As an apostle, Elder Young was to look back on Zion’s Camp as especially dear to him for the privilege it brought of being close to the Prophet and learning from him day by day. The young Church President’s organization of the camp on the same plan Moses had used—by tens, then fifties, and then hundreds—impressed Brigham as inspired of the Lord and powerfully effective, and he used the plan four years later when he was suddenly faced with evacuating 15,000 Saints from Missouri. He used it again when he organized the system for emigrating shiploads of Saints from Europe and again when he led the great exodus from Nauvoo. And all his life he fondly remembered Zion’s Camp and similar opportunities to learn from the Prophet that followed:
In the days of the Prophet Joseph, such moments were more precious to me than all the wealth of the world. No matter how great my poverty—if I had to borrow meal to feed my wife and children—I never let an opportunity pass of learning what the Prophet had to impart.10
Though often away on missions over the next few years, Elder Young had many opportunities for such learning.

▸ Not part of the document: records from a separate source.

(** Context.pinged, and Waiter.wait, on the array; and the array [alive] after
    the calls. *)
Definition mark (alive : list bool) (c : nat * bool) : list bool := <[c.1 := c.2]> alive.

Definition alive_of (count : nat) (calls : list (nat * bool)) : list bool :=
  foldl mark (replicate count false) calls.

Inductive ping_result := pings_alive (alive : list bool) | pings_out_of_memory | pings_failed.

Section Sweep.
Context {E : Type} `{EchoLaw E}.
Variables (os : platform) (fuel : nat) (garbage : list Z).

(** icmpSweep: the call and its log *)
Definition icmpSweep (ips : list ip4) (e : E) : option (icmp_ping_result * E * list event) :=
  match os with
  | Windows => win_ping_sweep fuel ips PING_TIMEOUT_MS MAX_PINGS_IN_FLIGHT e
  | _ => icmp_ping_sweep os fuel garbage ips PING_TIMEOUT_MS MAX_PINGS_IN_FLIGHT e
  end.

(** [stopped]: a read of the stop flag said so. *)
Inductive pingSweep (ips : list ip4) : ping_result → list (nat * bool) → bool → Prop :=
| pings_no_array : pingSweep ips pings_out_of_memory [] false
| pings_inside e e' t stopped :
    pending e = [] → icmpSweep ips e = Some (ICMP_PING_DONE, e', t) → (stopped = true ↔ stop_seen t) →
    pingSweep ips (pings_alive (alive_of (length ips) (pinged t))) (pinged t) stopped
| pings_no_memory e e' t :
    pending e = [] → icmpSweep ips e = Some (ICMP_PING_NO_MEMORY, e', t) →
    pingSweep ips pings_out_of_memory (pinged t) false
| pings_outside e e' t calls r :
    pending e = [] → icmpSweep ips e = Some (ICMP_PING_UNAVAILABLE, e', t) → waves (length ips) 0 calls r →
    pingSweep ips (match r with wave_failed => pings_failed | _ => pings_alive (alive_of (length ips) (pinged t ++ calls)) end)
      (pinged t ++ calls) (match r with wave_stopped => true | _ => false end).
End Sweep.

(** ** Each host once *)

Lemma spawns_run index n ws r :
  spawns index n ws r → map wt_index ws = seq index (length ws) ∧ (length ws ≤ n)%nat ∧ (r = wave_ok → length ws = n).
Proof.
  induction 1 as [index|index n|index n|index n e thread ws r _ (H1 & H2 & H3)]; simpl; try (split; [done|]; split; [lia|done]).
  rewrite H1. split; [done|]. split; [lia|]. intros Hr. f_equal. by apply H3.
Qed.

(** Whoever waits, the calls are the verdicts of the waiters waited for; those
    left are still ahead of the caller, and those without a thread wait for
    it. *)
Record wait_ok (ws : list waiter) (x : waiting) : Prop := {
  wo_calls : x.2 ++ map verdict x.1.1 ≡ₚ map verdict ws;
  wo_ahead : ∀ w, w ∈ x.1.1 → w ∈ x.1.2;
  wo_alone : ∀ w, w ∈ x.1.2 → wt_thread w = false → w ∈ x.1.1;
  wo_nodup : NoDup x.1.1 ∧ NoDup x.1.2
}.

Lemma wait_step_ok ws x y : wait_step x y → wait_ok ws x → wait_ok ws y.
Proof.
  intros Hs. destruct Hs as [w going going' todo calls Ht Hp|w going todo calls Ht Hni|w going going' todo calls Ht Hp];
    intros [Hc Ha Hal [Hn1 Hn2]]; simpl in *.
  - rewrite Hp in Hn1, Hc. apply NoDup_cons in Hn1 as [_ Hn1]. split; simpl; [by rewrite <- Hc, <- app_assoc| | |done].
    + intros w' Hw'. apply Ha. rewrite Hp. by apply list_elem_of_further.
    + intros w' Hw' Hno. specialize (Hal w' Hw' Hno). rewrite Hp in Hal. apply elem_of_cons in Hal as [->|]; [congruence|done].
  - apply NoDup_cons in Hn2 as [Hni2 Hn2]. split; simpl; [done| | |done].
    + intros w' Hw'. pose proof (Ha w' Hw') as Hw. apply elem_of_cons in Hw as [->|]; done.
    + intros w' Hw' Hno. apply Hal; [by apply list_elem_of_further|done].
  - rewrite Hp in Hn1, Hc. apply NoDup_cons in Hn1 as [Hni Hn1]. apply NoDup_cons in Hn2 as [Hni2 Hn2].
    split; simpl; [by rewrite <- Hc, <- app_assoc| | |done].
    + intros w' Hw'. assert (w' ∈ w :: todo) as Hw by (apply Ha; rewrite Hp; by apply list_elem_of_further).
      apply elem_of_cons in Hw as [->|]; done.
    + intros w' Hw' Hno. assert (w' ∈ going) as Hw by (apply Hal; [by apply list_elem_of_further|done]).
      rewrite Hp in Hw. apply elem_of_cons in Hw as [->|]; done.
Qed.

Lemma wait_reach_ok ws y : NoDup (map wt_index ws) → rtc wait_step (ws, ws, []) y → wait_ok ws y.
Proof.
  intros Hn Hr. apply (NoDup_fmap_1 wt_index) in Hn.
  refine (rtc_ind_l (λ x, wait_ok ws x → wait_ok ws y) y _ _ (ws, ws, []) Hr _); [done| |by split].
  intros x x' Hs _ IH Hok. by apply IH, (wait_step_ok ws x).
Qed.

(** A wave waits for every ping it started, each once. *)
Lemma wave_run first last calls r :
  pingWave first last calls r →
  ∃ n, calls.*1 ≡ₚ seq first n ∧ (n ≤ last - first)%nat ∧ (r = wave_ok → n = last - first)%nat.
Proof.
  intros Hw. destruct Hw as [ws r going calls Hs Hr]. apply spawns_run in Hs as (Hi & Hle & Hok). exists (length ws).
  split; [|done].
  assert (wait_ok ws (going, [], calls)) as [Hc Hnil _ _] by (apply wait_reach_ok; [rewrite Hi; apply NoDup_seq|done]).
  simpl in *. assert (going = []) as ->. { destruct going as [|w going]; [done|]. pose proof (Hnil w (list_elem_of_here _ _)) as Hw.
    by apply not_elem_of_nil in Hw. }
  rewrite app_nil_r in Hc. rewrite Hc, <- Hi. change ((map verdict ws).*1) with (map fst (map verdict ws)). by rewrite map_map.
Qed.

(** Indices of a part of the hosts, each once. *)
Record some_of (first last : nat) (calls : list (nat * bool)) : Prop := {
  som_once : NoDup calls.*1;
  som_range : ∀ i, i ∈ calls.*1 → (first ≤ i < last)%nat
}.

He learned directly through the revelations Joseph Smith constantly received and in the School of the Prophets—and more indirectly through such experiences as seeing the overwhelming spiritual outpourings when the Temple at Kirtland was dedicated in early 1836.
But by the next year the young apostle’s loyalty was tested. He told the Saints in 1857, “Once in my life I felt a want of confidence in brother Joseph Smith. … It was not concerning religious matters … but it was in relation to his financiering.”11 As part of the great national “Panic of 1837,” the Kirtland Anti-banking Society—in which many of the Church members had invested—failed, and Joseph was blamed. Many apostatized, and others wavered for a time; in fact, Joseph was later to lament that among the original Twelve, only Heber C. Kimball and Brigham Young did not ever “lift their heel against me.”12 The reason Brigham Young remained true, he later testified, was that after his momentary doubt, he immediately recognized his mistake:
A feeling came over me that Joseph was not right in his financial management, though I presume the feeling did not last 60 seconds, and perhaps not 30. It gave me sorrow of heart. … I repented of my unbelief, and that too, very suddenly, I repented about as quickly as I committed the error.13
As President Young later recorded: “During this siege of darkness, I stood close by Joseph, and with all the wisdom and power God bestowed upon me, put forth my utmost energies to sustain the servant of God and unite the Quorums of the Church.”14 At one time he offered to “cow-hide” a man who came into Kirtland and shouted through the streets in the middle of the night that Joseph had been “cut off” and he was to take the Prophet’s place. Once he learned of a plan to ambush and kill the Prophet who was returning from Michigan in a stagecoach, and he saved Joseph’s life by riding out to get him off the stage, substituting William Smith as a decoy while they escaped. At the height of the crisis, his vigorous defense of the Prophet succeeded in thwarting attempts to depose Joseph as President. In fact, because of this, Elder Young had to flee the city for his life in December even before the Prophet had to leave. Later he commented concerning this time, “When I saw a man stand in the path before the Prophet to dictate him, I felt like hurling him out of the way and branding him as a fool.”15
Brigham Young again and again demonstrated to the Prophet not only tenacious loyalty but the courage and competence and spiritual power to succeed in increasingly difficult crises and assignments—not only to succeed by some general human standard of success but to measure up to Joseph Smith’s prophetic vision: He got the Saints out of Missouri by putting the Church leaders, and then the people, under covenant that no one would go unless all, no matter how poor or weak, could go also and by returning many times himself to bring others out.16 He returned to Far West with the Twelve, in mortal danger after Governor Boggs’ “Extermination Order” had gone into effect, to fulfill to the letter Joseph’s earlier revelation requiring them to take leave from the Saints at the Temple site for their mission to England. And he led the apostles in England to a degree of success that fulfilled the Prophet’s high expectations.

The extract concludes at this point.